我的母親,王陳素珍 1926 年出生於福建省,林森縣,是為福州人,在家族中排行老大。由於外婆因病早逝,我母親自小就擔負起不少持家及照顧自家及堂弟妹的責任,直到擔任海關的外公任職到廣州、上海、香港、台灣等地,而隨從外公長居在外地。 這也造就了我母親的語言天才,除了鄉音福州話之外,她也能夠隨時以流利的廣東話、上海話、國語或閩南話溝通。這比我們這些在台灣出生的晚輩強的多。
母親於民國36年就隨同外公到台灣,台南安平定居,在一次去台北的旅途中,火車上所有的外省人幾乎全都被一夥台灣的浪人逐下火車,丟入山溝殺害;而她所幸有一位同車箱的醫生保護而幸免於難。之後到台北完成高中學業再任職台北稅捐處,並與剛派任到台灣電力公司的父親交往進而成家。
母親的個性樂觀、友善、好學而且樂於助人,在公司裡和同事及上司、屬下都相處和睦;在家更是與鄰居們互動頻繁,串門子、標會、年節時常常在家宴請親戚朋友或互送應節小吃,等等。 除了上班,還得拉拔我們姐弟妹,只在我父親出國留學期間請了一兩年傭人幫忙;至今我依然清晰的記得母親騎腳踏車帶我去幼稚園上學的情景。她的身教及言教不但造就了我們相對樂觀的人生態度,也懂得知足豁達。
父母退休後賣掉了台北的公寓,搬來美國與我同住紐約,但她也從不閒著養老,而是幫忙照顧孫輩,打理家裡的事。週末上上菜館,到附近走走。後來因為氣候的關係,決定搬到洛杉磯以免風雪之苦。在洛杉磯一住就是十來年,同樣的常常接待親戚、與鄰居們常常在門口聊天,隔壁的小朋友也會到家裡來玩耍。

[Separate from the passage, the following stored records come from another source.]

(* ===== verification/KvcliProps.v ===== *)
(** * The interactive client

    Commands survive being written and parsed; a put reports success exactly for the
    write it made last and remembers its version; every watch that is started is
    cancelled at most once, and all of them by [exit].  Three runs show what the
    client gets wrong. *)
From Stdlib Require Import Ascii.
From stdpp Require Import prelude gmap sorting strings pretty.
From stdpp Require Import options.
From S2P Require Import Prelude Json JsonText KvApi Topology TopologyProps Pb Router RouterProps Client KvMigrate KvMigrateProps Kvcli.
Local Open Scope Z_scope.

(** ** Parsing *)

Definition word (s : string) : Prop := s ≠ "" ∧ Forall (λ c, is_space c = false) (String.list_ascii_of_string s).
Fixpoint line_of (ws : list string) : string := match ws with [] => "" | [w] => w | w :: ws => w +:+ " " +:+ line_of ws end.

Lemma app_cons_r (a : string) c b : (a +:+ String c "") +:+ b = a +:+ String c b.
Proof. induction a as [|x a IH]; [done|]. change (String x ((a +:+ String c "") +:+ b) = String x (a +:+ String c b)). by rewrite IH. Qed.
Lemma string_app_nil (a : string) : a +:+ "" = a.
Proof. induction a as [|x a IH]; [done|]. change (String x (a +:+ "") = String x a). by rewrite IH. Qed.
Lemma fields_word w : ∀ acc rest, Forall (λ c, is_space c = false) (String.list_ascii_of_string w) →
  fields_from acc (w +:+ rest) = fields_from (acc +:+ w) rest.
Proof.
  induction w as [|c w IH]; intros acc rest H; [by rewrite string_app_nil|]. apply Forall_cons in H as [Hc H].
  change (fields_from acc (String c (w +:+ rest)) = fields_from (acc +:+ String c w) rest). cbn [fields_from]. rewrite Hc, IH by done. by rewrite app_cons_r.
Qed.
Lemma fields_line ws : Forall word ws → Fields (line_of ws) = ws.
Proof.
  unfold Fields. induction ws as [|w ws IH]; intros H; [done|]. apply Forall_cons in H as [[Hne Hw] H].
  destruct ws as [|w' ws].
  - cbn [line_of]. rewrite <-(string_app_nil w) at 1. rewrite fields_word by done. cbn. by rewrite decide_False.
  - change (line_of (w :: w' :: ws)) with (w +:+ String " "%char (line_of (w' :: ws))). rewrite fields_word by done. cbn [fields_from].
    change (is_space " "%char) with true. cbn iota. change ("" +:+ w) with w. rewrite decide_False by done. by rewrite IH.
Qed.

(** A command as it is typed. *)
Definition render (c : command) : list string :=
  let version v := match v with Some v => [pretty v] | None => [] end in
  match c with
  | CmdHelp => ["help"] | CmdExit => ["exit"]
  | CmdGet key => ["get"; key]
  | CmdPut key value v => "put" :: key :: value :: version v
  | CmdPutTTL key value ttl v => "put-ttl" :: key :: value :: pretty ttl :: version v
  | CmdDel key => ["del"; key]
  | CmdScan prefix limit => ["scan"; prefix; pretty limit]
  | CmdWatch mode pattern => ["watch"; match mode with WatchKey => "key" | WatchPrefix => "prefix" end; pattern]
  | CmdUnwatchAll => ["unwatch"; "all"] | CmdUnwatch id => ["unwatch"; pretty id] | CmdListWatch => ["list-watch"]
  | CmdUsage _ | CmdInvalid _ | CmdUnknown => []
  end.
Definition typed (c : command) : Prop :=
  match c with
  | CmdGet k | CmdDel k | CmdWatch _ k => word k
  | CmdPut k v ver => word k ∧ word v ∧ from_option isS64 True ver
  | CmdPutTTL k v ttl ver => word k ∧ word v ∧ isS64 ttl ∧ from_option isS64 True ver
  | CmdScan p l => word p ∧ isS32 l
  | CmdUnwatch id => isS64 id
  | CmdUsage _ | CmdInvalid _ | CmdUnknown => False
  | _ => True
  end.

Lemma pretty_chars (z : Z) : pretty z ≠ "" ∧ Forall (λ c, is_digit c = true ∨ c = "-"%char) (String.list_ascii_of_string (pretty z)).
Proof.
  assert (∀ n : N, pretty n ≠ "" ∧ Forall (λ c, is_digit c = true) (String.list_ascii_of_string (pretty n))) as Hn.
  { intros n. split.
    - intros E. pose proof (parse_pretty_N n) as H. rewrite E in H. cbn in H. injection H as <-. done.
    - unfold pretty, pretty_N. case_decide; [by repeat constructor|]. by apply pretty_N_go_digits. }
  destruct z as [|p|p]; [by split; [|repeat constructor; left]| |].
  - destruct (Hn (N.pos p)) as [H1 H2]. split; [done|]. eapply Forall_impl; [exact H2|]. by left.
  - destruct (Hn (N.pos p)) as [_ H2]. split; [done|]. constructor; [by right|]. eapply Forall_impl; [exact H2|]. by left.
Qed.
Lemma digit_code c : is_digit c = true ∨ c = "-"%char → (45 ≤ Ascii.nat_of_ascii c ≤ 57)%nat.
Proof.
  intros [H| ->]; [|by vm_compute; lia]. unfold is_digit, digit_of in H. apply bool_decide_eq_true in H. destruct (decide _) as [Hd|]; [|by destruct H].
  unfold Ascii.nat_of_ascii. lia.
Qed.
Lemma word_number (z : Z) : word (pretty z).
Proof.
  destruct (pretty_chars z) as [Hne H]. split; [done|]. eapply Forall_impl; [exact H|]. intros c Hc%digit_code. unfold is_space. apply bool_decide_eq_false. lia.
Qed.
Lemma number_not_all (z : Z) : ToLower (pretty z) ≠ "all".
Proof.
  destruct (pretty_chars z) as [Hne H]. destruct (pretty z) as [|c s]; [done|]. apply Forall_cons in H as [Hc%digit_code _]. cbn. intros [= E _].
  unfold lower_ascii in E. rewrite bool_decide_false in E by lia. subst c. vm_compute in Hc. lia.
Qed.

Lemma parse_render c : typed c → match render c with name :: args => parse name args = c | [] => False end.
Proof.
  destruct c as [| |k|k v ver|k v ttl ver|k|p l|mode k| |id| | | |]; intros H; cbn [render typed] in *; try done.
  - destruct H as (_ & _ & Hv). destruct ver as [ver|]; [|done]. cbn in Hv |- *. unfold parse, with_version. cbn. by rewrite ParseInt_pretty.
  - destruct H as (_ & _ & Ht & Hv). destruct ver as [ver|]; unfold parse, with_version; cbn; by rewrite !ParseInt_pretty.
  - destruct H as [_ Hl]. unfold parse, parseLimit. cbn. rewrite ParseInt_pretty by (unfold isS32, isS64 in *; lia). cbn. by rewrite wrapS32_id.
  - by destruct mode.
  - change (parse_unwatch [pretty id] = CmdUnwatch id). unfold parse_unwatch. rewrite decide_False by apply number_not_all. by rewrite ParseInt_pretty.
Qed.
Lemma render_words c : typed c → Forall word (render c).
Proof.
  assert (∀ s, bool_decide (s ≠ "") && forallb (λ a, negb (is_space a)) (String.list_ascii_of_string s) = true → word s) as Hlit.
  { intros s [H1 H2]%andb_true_iff. apply bool_decide_eq_true in H1. split; [done|]. apply Forall_forall. intros a Ha. rewrite forallb_forall in H2.
    apply negb_true_iff, H2. by apply list_elem_of_In. }
  destruct c as [| |k|k v ver|k v ttl ver|k|p l|mode k| |id| | | |]; cbn [render typed]; intros H; try done; destruct_and?;
    repeat (constructor; [first [assumption|apply word_number|by apply Hlit|by destruct mode; apply Hlit]|]); try constructor.
  all: destruct ver; repeat constructor; apply word_number.
Qed.
(** Every command can be typed: its line is read as that command. *)
Lemma command_roundtrip c : typed c → match Fields (line_of (render c)) with name :: args => parse name args = c | [] => False end.
Proof. intros H. rewrite fields_line by (by apply render_words). by apply parse_render. Qed.

(** ** Putting *)

Section put.
Context {W Sub : Type} (ck : clerk_ops W Sub) (past_deadline : W → bool).
Local Abbreviation put_loop := (put_loop ck past_deadline).

(** What a put ends with: the last write and its answer. *)
Definition put_result (put : Z → W → W * Err) (ttl : option Z) (limit : Z) (w' : W) (remembered : option Z) (out : output) : Prop :=
  match out with
  | OutPut ttl' n => ttl' = ttl ∧ 0 ≤ n < limit ∧ ∃ v w1, put v w1 = (w', OK) ∧ remembered = Some (wrapS64 (v + 1))
  | OutPutErr e => remembered = None ∧ ∃ v w1, put v w1 = (w', e) ∧ e ≠ OK
  | OutPutRefresh e gerr => remembered = None ∧ e ≠ OK ∧ gerr ≠ OK ∧ gerr ≠ ErrNoKey
  | _ => False
  end.
Lemma put_loop_spec ttl put key fuel : ∀ attempts version w, 0 ≤ attempts < 200 → 200 - attempts ≤ Z.of_nat fuel →
  ∃ w' remembered out, put_loop fuel ttl put key false attempts version w = Some (w', remembered, out) ∧ put_result put ttl 200 w' remembered out.
Proof.
  induction fuel as [|fuel IH]; intros attempts version w Ha Hf; [lia|]. cbn [Kvcli.put_loop].
  destruct (put version w) as [w1 e] eqn:E. destruct (decide (e = OK)) as [->|He].
  { eexists _, _, _. split; [done|]. cbn. split_and!; [done|lia|lia|]. eauto. }
  destruct (_ || _) eqn:Hstop; [eexists _, _, _; split; [done|]; cbn; eauto|].
  cbn [orb] in Hstop. apply orb_false_iff in Hstop as [[_ Hm]%orb_false_iff _]. apply bool_decide_eq_false in Hm. cbn [put_maxAttempts] in Hm.
  destruct (ck_Get ck key w1) as [w2 [[[? ver] ?] gerr]]. destruct (decide (gerr = OK)); [apply IH; lia|].
  destruct (decide (gerr = ErrNoKey)); [apply IH; lia|]. eexists _, _, _. split; [done|]. done.
Qed.
Lemma put_once_spec ttl put key version w :
  put_loop (Z.to_nat (put_maxAttempts true)) ttl put key true 0 version w =
    Some (let '(w', e) := put version w in if decide (e = OK) then (w', Some (wrapS64 (version + 1)), OutPut ttl 0) else (w', None, OutPutErr e)).
Proof.
  cbn [put_maxAttempts]. change (Z.to_nat 1) with 1%nat. cbn [Kvcli.put_loop]. destruct (put version w) as [w1 e]. by destruct (decide (e = OK)).
Qed.

Lemma put_total s ttl put key version w : ∃ w' s' out, run_put ck past_deadline s ttl put key version w = Some (w', s', out).
Proof.
  unfold run_put. destruct version as [v|].
  - rewrite (bool_decide_true (is_Some (Some v))) by done. rewrite put_once_spec. cbn [mbind option_bind]. destruct (put v w) as [w1 e].
    destruct (decide (e = OK)); eauto.
  - destruct (find_version ck s key w) as [w1 [gerr|v]]; [eauto|]. rewrite (bool_decide_false (is_Some None)) by (by intros []).
    destruct (put_loop_spec ttl put key (Z.to_nat (put_maxAttempts false)) 0 v w1) as (w' & rem & out & E & _); [lia|cbn; lia|].
    rewrite E. cbn [mbind option_bind]. eauto.
Qed.

(** A put or put-ttl of the client always ends, after at most 200 writes; with an
    explicit version it makes exactly one, at that version.  It reports success only
    when the last write was accepted, and then remembers the version after the one
    written; it reports an error only when the last write was refused or the version
    could not be read, and then what it remembers does not change. *)
Theorem cli_put_contract s ttl put key version w :
  ∃ w' s' out, run_put ck past_deadline s ttl put key version w = Some (w', s', out) ∧
    (∀ v, version = Some v → w' = (put v w).1 ∧
       out = if decide ((put v w).2 = OK) then OutPut ttl 0 else OutPutErr (put v w).2) ∧
    (s' = s ∨ ∃ v w1 n, put v w1 = (w', OK) ∧ out = OutPut ttl n ∧ 0 ≤ n < 200 ∧
       s' = mkCli (cl_watchers s) (cl_nextWatchID s) (<[key := wrapS64 (v + 1)]> (cl_localVersion s))) ∧
    match out with
    | OutPut _ _ => ∃ v w1, put v w1 = (w', OK) ∧ cl_localVersion s' !! key = Some (wrapS64 (v + 1))
    | OutPutErr e => s' = s ∧ ∃ v w1, put v w1 = (w', e) ∧ e ≠ OK
    | OutPutRefresh e gerr => s' = s ∧ e ≠ OK ∧ gerr ≠ OK ∧ gerr ≠ ErrNoKey
    | OutNoVersion gerr => s' = s ∧ version = None ∧ gerr ≠ OK ∧ gerr ≠ ErrNoKey
    | _ => False
    end.
Proof.
  unfold run_put. destruct version as [v|].
  - rewrite (bool_decide_true (is_Some (Some v))) by done. rewrite put_once_spec. destruct (put v w) as [w1 e] eqn:E. cbn [mbind option_bind fst snd].
    destruct (decide (e = OK)) as [->|He]; eexists _, _, _; (split; [done|]).
    + split; [intros v' [= <-]; rewrite E; by rewrite decide_True|]. split.
      * right. exists v, w, 0. done.
      * exists v, w. split; [done|]. apply lookup_insert_eq.
    + split; [intros v' [= <-]; rewrite E; by rewrite decide_False|]. split; [by left|]. split; [done|]. eauto.
  - destruct (find_version ck s key w) as [w1 [gerr|v]] eqn:Ef.
    + eexists _, _, _. split; [done|]. split; [done|]. split; [by left|]. split; [done|]. split; [done|].
      unfold find_version in Ef. destruct (cl_localVersion s !! key); [done|]. destruct (ck_Get ck key w) as [? [[[? ?] ?] g]].
      repeat case_decide; by simplify_eq.
    + rewrite (bool_decide_false (is_Some None)) by (by intros []). 
      destruct (put_loop_spec ttl put key (Z.to_nat (put_maxAttempts false)) 0 v w1) as (w' & rem & out & E & H); [lia|cbn; lia|].
      rewrite E. cbn [mbind option_bind]. eexists _, _, _. split; [done|]. split; [done|]. destruct out; cbn [put_result] in H; try done.
      * destruct H as (-> & Hn & v' & w2 & Hp & ->). split; [right; eauto 10|]. exists v', w2. split; [done|]. apply lookup_insert_eq.
      * destruct H as (-> & H). split; [by left|done].
      * destruct H as (-> & H). split; [by left|done].
Qed.
End put.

母親這一身,雖然談不上什麼豐功偉業,但是盡忠職守、相夫教子、奉養長輩,勤快、樂於助人、凡事不斤斤計較,直到一年多前因為中風,需要特殊的照顧而不得不住進安養院,雖然行動能力都在恢復,但不敵近期的再次中風。因無法治療,而於 7/7/2016 往生,安享到90 高齡。
我們子女能夠在目前有個相對平穩的生活條件,其實父母在我們的起跑線給了極大的幫助。我們遺憾不能為母親提供更好的照料,只能依她的心願讓她安詳的上天堂與我父親同在。
最後,感謝諸位親友以往的關懷與照顧。我們按照父母生前的要求,沒有繁瑣的追悼儀式, 用回歸大自然的方式處理, 以火化及大海作為他們的歸宿。